Настоящим показателем свободы является внутренняя независимость от ценностной иерархии корпоративной системы, которая, несмотря на рецидивы идеологических, ментальных и геополитических противоречий, становится глобальной. Социальная суть этой системы в организации и подчинении всей человеческой жизни интересам корпораций.

Огромный разрыв между богатством и бедностью на планете общеизвестен, но после поражения социалистического лагеря в холодной войне такой статус-кво начал восприниматься как безальтернативный, вопреки лицемерным заверениям профессиональных гуманистов и искренним протестам сторонников социальной справедливости.

Большая часть бедных видит возможность улучшения своего положения не в изменении системы, а в своём  продвижении по её лестнице.
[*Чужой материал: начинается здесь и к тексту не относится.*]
(** * Stanford alumni directory crawler: model and verified properties

    A shallow embedding of the crawler's extraction-and-dedup loop
    ([StanfordAlumniCrawler] and its stealth subclass).  The browser page,
    the clock and the file system are the environment: every call into
    them is represented by the outcome the environment gave (a value or a
    thrown error), and the JavaScript control flow around these calls is
    transcribed as it is written.

    Strings are sequences of UTF-16 code units; the model keeps the code
    units below 256 (Rocq's [ascii]), which covers every literal that
    occurs in the source patterns. *)

From Stdlib Require Import ZArith Ascii String.
From stdpp Require Import base tactics option list strings gmap sets.

Set Warnings "-abstract-large-number".

Local Open Scope Z_scope.
Local Open Scope nat_scope.

(* ===================================================================== *)
(** ** JavaScript string primitives *)
(* ===================================================================== *)

Module JS.

(** [WhiteSpace] and [LineTerminator] code units below 256: the set that
    [String.prototype.trim] strips and that the pattern class [\s]
    matches. *)
Definition isSpace (c : ascii) : bool :=
  match c with
  | "009" | "010" | "011" | "012" | "013" | " " | "160" => true
  | _ => false
  end%char.

(** [LineTerminator] code units: what the pattern [.] does not match. *)
Definition isLineTerminator (c : ascii) : bool :=
  match c with
  | "010" | "013" => true
  | _ => false
  end%char.

Definition isDigit (c : ascii) : bool :=
  let n := nat_of_ascii c in (48 <=? n) && (n <=? 57).

Definition isUpper (c : ascii) : bool :=
  let n := nat_of_ascii c in (65 <=? n) && (n <=? 90).

Definition isLower (c : ascii) : bool :=
  let n := nat_of_ascii c in (97 <=? n) && (n <=? 122).

Definition isLetter (c : ascii) : bool := isUpper c || isLower c.

(** The pattern class [\w]. *)
Definition isWord (c : ascii) : bool :=
  isLetter c || isDigit c || Ascii.eqb c "_"%char.

(** Case folding of one code unit, for the [i] flag on patterns whose
    literals are ASCII letters. *)
Definition lowerChar (c : ascii) : ascii :=
  if isUpper c then ascii_of_nat (nat_of_ascii c + 32) else c.

Fixpoint toLowerCase (s : string) : string :=
  match s with
  | "" => ""
  | String c s' => String (lowerChar c) (toLowerCase s')
  end.

(** [s.startsWith(p)] *)
Fixpoint startsWith (s p : string) : bool :=
  match p, s with
  | "", _ => true
  | String _ _, "" => false
  | String a p', String b s' => Ascii.eqb a b && startsWith s' p'
  end.

(** [s.endsWith(p)] *)
Definition endsWith (s p : string) : bool :=
  startsWith (String.rev s) (String.rev p).

(** [s.includes(needle)] *)
Fixpoint includes (s needle : string) : bool :=
  startsWith s needle ||
  match s with
  | "" => false
  | String _ s' => includes s' needle
  end.

(** [s.indexOf(needle)], with [-1] when the needle does not occur. *)
Fixpoint indexOfFrom (i : Z) (s needle : string) : Z :=
  if startsWith s needle then i
  else match s with
       | "" => (-1)%Z
       | String _ s' => indexOfFrom (i + 1)%Z s' needle
       end.

Definition indexOf (s needle : string) : Z := indexOfFrom 0%Z s needle.

Fixpoint take (n : nat) (s : string) : string :=
  match n, s with
  | S n', String c s' => String c (take n' s')
  | _, _ => ""
  end.

Fixpoint drop (n : nat) (s : string) : string :=
  match n, s with
  | S n', String _ s' => drop n' s'
  | _, _ => s
  end.

(** [s.substring(start, end)] for [start <= end]; indices beyond the
    length are clamped, as in JavaScript. *)
Definition substring (s : string) (start finish : nat) : string :=
  take (finish - start) (drop start s).

(** [s.substring(start)] *)
Definition substringFrom (s : string) (start : nat) : string :=
  drop start s.

(** [s.slice(1, -1)] *)
Definition sliceInner (s : string) : string :=
  take (String.length s - 2) (drop 1 s).

(** [s.slice(-n)] *)
Definition sliceLast (n : nat) (s : string) : string :=
  drop (String.length s - n) s.

Fixpoint trimStart (s : string) : string :=
  match s with
  | "" => ""
  | String c s' => if isSpace c then trimStart s' else s
  end.

Definition trimEnd (s : string) : string :=
  String.rev (trimStart (String.rev s)).

(** [s.trim()] *)
Definition trim (s : string) : string := trimEnd (trimStart s).

(** [s.split(sep)] for a one-character separator. *)
Fixpoint split (sep : ascii) (s : string) : list string :=
  match s with
  | "" => [""]
  | String c s' =>
      if Ascii.eqb c sep then "" :: split sep s'
      else match split sep s' with
           | [] => [String c ""]
           | h :: t => String c h :: t
           end
  end.

(** [s.replace(pattern, "")] for a string pattern: the first occurrence
    is removed. *)
Fixpoint removeSubstring (s pattern : string) : string :=
  if startsWith s pattern then drop (String.length pattern) s
  else match s with
       | "" => ""
       | String c s' => String c (removeSubstring s' pattern)
       end.

(** [xs.join(sep)] *)
Fixpoint join (sep : string) (xs : list string) : string :=
  match xs with
  | [] => ""
  | [x] => x
  | x :: rest => x +:+ sep +:+ join sep rest
  end.

(** A string used as a condition is truthy when it is not empty. *)
Definition truthy (s : string) : bool :=
  match s with "" => false | _ => true end.

(** [a || b] on strings. *)
Definition orElse (a b : string) : string := if truthy a then a else b.

(** [[...new Set(xs)]]: first occurrences, in insertion order. *)
Fixpoint uniq (seen : list string) (xs : list string) : list string :=
  match xs with
  | [] => []
  | x :: rest =>
      if bool_decide (x ∈ seen) then uniq seen rest
      else x :: uniq (x :: seen) rest
  end.

Definition LF : ascii := "010"%char.
Definition CR : ascii := "013"%char.
Definition DQ : ascii := "034"%char.

(** A literal between double quotes, for the selectors that contain
    quoted attribute values. *)
Definition quoted (s : string) : string :=
  String DQ (s +:+ String DQ "").

End JS.

(* ===================================================================== *)
(** ** Regular expressions (backtracking, leftmost, greedy) *)
(* ===================================================================== *)

Module Re.

(** The fragment of the pattern language that the patterns applied on
    the Node side use.  [Group] is a capture group whose text the code
    reads ([match[1]]); a group that is only used for alternation is
    written without it. *)
Inductive regex : Type :=
| Eps
| Chr (p : ascii → bool)
| Seq (a b : regex)
| Alt (a b : regex)
| Star (a : regex)
| Group (a : regex)
| WordBoundary
| Bol
| Eol.

Definition Plus (a : regex) : regex := Seq a (Star a).
Definition Opt (a : regex) : regex := Alt a Eps.

(** [a{n}] *)
Fixpoint times (n : nat) (a : regex) : regex :=
  match n with
  | O => Eps
  | S n' => Seq a (times n' a)
  end.

(** [a{0,n}], greedy. *)
Fixpoint upTo (n : nat) (a : regex) : regex :=
  match n with
  | O => Eps
  | S n' => Opt (Seq a (upTo n' a))
  end.

(** [a{lo,hi}] *)
Definition between (lo hi : nat) (a : regex) : regex :=
  Seq (times lo a) (upTo (hi - lo) a).

(** [a{lo,}] *)
Definition atLeast (lo : nat) (a : regex) : regex :=
  Seq (times lo a) (Star a).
Здесь необходимо сделать небольшое, но важное отступление в область метафизики.   Проходящее через всю историю утверждение принципа «господство-подчинение» есть следствие  человеческого страха оказаться вне блага. В первую очередь именно этот страх, а не угроза насилия, заставляет людей повиноваться и следовать за внешними обстоятельствами. Функция системного насилия в том, чтобы подавлять радикальные попытки посягнуть на право власти быть главным распорядителем блага или же загонять в угол того, кто пытается оспорить сам принцип «господство-подчинение». Война лишь способ расширения сферы влияния этих распорядителей.

Представление о том, что есть благо, менялось вместе с ходом истории, но само значение его идеи оставалось неизменным. В сухом остатке идея блага состоит в необходимости достижения гармонии с иерархией бытия. Гармонии и «космической», и социальной. Через идею блага люди  проникаются ощущением необходимости быть причастными к всеобщему. Таким образом открываются колоссальные возможности для их постоянного шантажа, от метафизического  до чисто бытового уровня. Выпавший из целого, всеобщего, вне зависимости от причин, становится  изгоем, «прорехой на человечестве».

Идея блага лежит в основе всех манипуляций обществом и средств подавления  обособленного сознания.

Вне зависимости от исторических эпох и традиций, благо в сознании масс тождественно  преодолению юдоли печали этого мира. Даже в современном, по форме материалистическом обществе, благо воспринимается в некоем подобии мистического ореола. В этом проявляются очень глубоко укоренившиеся представления об избранности и обездоленности и, главное, — признание легитимности иерархии. Раб соглашается служить, исходя из своей веры в правомерность распределения блага. На этой же вере основана убеждённость в своей правоте господина. Эти представления фундаментальны для любой социальной пирамиды.

Традиции древних времён утверждали бесконечное превосходство благих бессмертных богов над миром. Модерн и постмодерн, якобы, опустили богов на землю, рационализировали и демократизировали понятие «благо», но действие принципа «господство-подчинение» слабее не стало.

В настоящее время распорядителями блага являются корпорации, выступающие в качестве материального воплощения идеи целого, всеобщего.

Как уже здесь говорилось, корпорации превратились в самоценные, узурпировавшие исторический процесс, структуры, хотя и убеждают общество, что без них никакая нормальная жизнедеятельность просто невозможна. К базовым, заправляющим в мире корпорациям, относятся финансисты, бюрократия, спецслужбы и клерикальное жречество. С некоторыми оговорками к ним можно причислить и мафию.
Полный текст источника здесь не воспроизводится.